Грянул оркестр. Цирк погрузился в полумрак. И я машинально поднял голову. Когда я увидел всю труппу воздушных гимнастов, ничего сначала не понял. Выхваченные лучами прожекторов, они шли все вместе. И впереди шла Сю-Эллен, за нею Фарнингс, Эдвард и, наконец, Анжело, замыкавший шествие. Я впился взглядом в Анжело. И если раньше у меня еще оставались какие-то сомнения, то сейчас все они улетучились. Я уже сказал, что он был последним в этом парадном шествии, и от него на ковер манежа не падало даже тени. Ничего не понимая, я увидел, как они полезли по веревочной лесенке. Все гимнасты поднимались с застывшими лицами, улыбался один только Анжело. Потом труппа начала выступление. Я взглянул на гостей. Они равнодушно болтали, старые трюки моих гимнастов были им неинтересны.
Музыка оборвалась. Я объявил номер Анжело и с тяжелым сердцем побрел на свое место. Только три человека во всем цирке знали, что будет со мной после прыжка Анжело.
В цирке воцарилась давящая тишина. Анжело и Сю-Эллен раскачивали свои трапеции, готовясь к прыжку. Фарнингс и Эдвард стояли в разных концах на стойках. Тишину прорезала барабанная дробь, затем оборвалась и она. Анжело оттолкнулся от перекладины и прыгнул в пространство. Навстречу ему неслась Сю-Эллен. Едва Анжело вышел из двойного сальто, как руки гимнастки мертвой хваткой сомкнулись вокруг его запястий и донесли до стойки, где уже стоял наготове старый Фарнингс. Перехватив запястья Анжело, Фарнингс вместе с ним полетел навстречу Эдварду, который несся на него, готовясь перехватить Анжело. Снизу я не мог рассмотреть лица Анжело, но мне было видно, как яростно он борется, пытаясь освободиться от своих партнеров. Только теперь до меня дошел задуманный ими план: они не давали Анжело прыгнуть, на манеж.
Недоумевающая тишина в цирке сменилась негодующим гулом. Мои гости ерзали на местах, не отрывали глаз от купола, по-видимому, зная, что Анжело прыгает в самые разные моменты, иногда даже спускаясь с веревочной лестницы. Но они не знали, что сегодня Анжело не придется прыгнуть даже с лестницы, потому что его мертвой хваткой держали мои гимнасты.
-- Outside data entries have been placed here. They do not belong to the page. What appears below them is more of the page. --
(** The lines that [wrapText(text, columns)] yields. The pattern with
    [{1,0}] is not a regular expression, and [match] gives [null], which is
    not iterable, when nothing matches. *)
Definition wrapText (text : jsstring) (columns : nat) : result (list jsstring) :=
  if bool_decide (columns = 0%nat) then Throw SyntaxError
  else
    match match_all columns 0 text with
    | [] => Throw TypeError
    | lines => Ok lines
    end.

(** The pieces of a text between its whitespace characters, and its words:
    the pieces that are not empty. *)
Fixpoint split_spaces (s : jsstring) : list jsstring :=
  match s with
  | [] => [[]]
  | c :: r =>
      if is_space c then [] :: split_spaces r
      else
        match split_spaces r with
        | w :: ws => (c :: w) :: ws
        | [] => [[c]]
        end
  end.

Definition words (s : jsstring) : list jsstring :=
  filter (λ w : jsstring, w ≠ []) (split_spaces s).

(** The text with each run of whitespace made one space, and none at the
    ends. *)
Definition normalize (s : jsstring) : jsstring := join [SPACE] (words s).

(** A line of at least 1 and at most [columns] characters that starts with
    a character that is not whitespace. *)
Definition good_line (columns : nat) (line : jsstring) : Prop :=
  (1 ≤ length line ≤ columns)%nat ∧
  ∃ c r, line = c :: r ∧ is_space c = false.

(** A word: at least one character, none of them whitespace. *)
Definition is_word (w : jsstring) : Prop :=
  w ≠ [] ∧ Forall (λ c, is_space c = false) w.

(** The lines filled first-fit: a word goes, after one space, on the line
    in progress when the line stays within [columns], and starts the next
    line otherwise. *)
Fixpoint fill_lines (columns : nat) (line : jsstring) (ws : list jsstring)
  : list jsstring :=
  match ws with
  | [] => [line]
  | w :: ws =>
      if (length line + 1 + length w <=? columns)%nat
      then fill_lines columns (line ++ SPACE :: w) ws
      else line :: fill_lines columns w ws
  end.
Я не помню, как закончилось это выступление. Кругом меня бушевал ураган свистков, топота ног и возмущенных криков. Все мои гости встали как по команде и, швырнув на пол дорогие сигареты, устремились к выходу.
Анжело подбежал ко мне, яростно жестикулируя. Лицо его было красным, от злости.
— Ты сыграл со мной скверную шутку, Тони! — прорычал он.
— Пошел ты к дьяволу! — крикнул я.
Лицо Анжело исказилось дикой злобой, он поднял руки, но в то же мгновение густая завеса черного дыма окружила его зловещую, красную фигуру. Когда дым рассеялся, я увидел перед собой только смятое красное трико, валявшееся на песке манежа.
Вы спросите, что в моей истории правда и что ложь? Кто его знает, все это произошло давно, так что разве все упомнишь? Одно могу вам сказать точно: Джоном Ридлингом Нортом я так и не стал. Я по-прежнему странствую по городам Юга со своим маленьким цирком, который приносит мне пусть скромный, но зато регулярный доход. Важно то, что я сохранил свою душу и, что еще главнее, приобрел родственную. Теперь эта душа зовется Сю-Эллен Муллинс — имя, по-моему, куда более благозвучное, чем Сю-Эллен Анжело!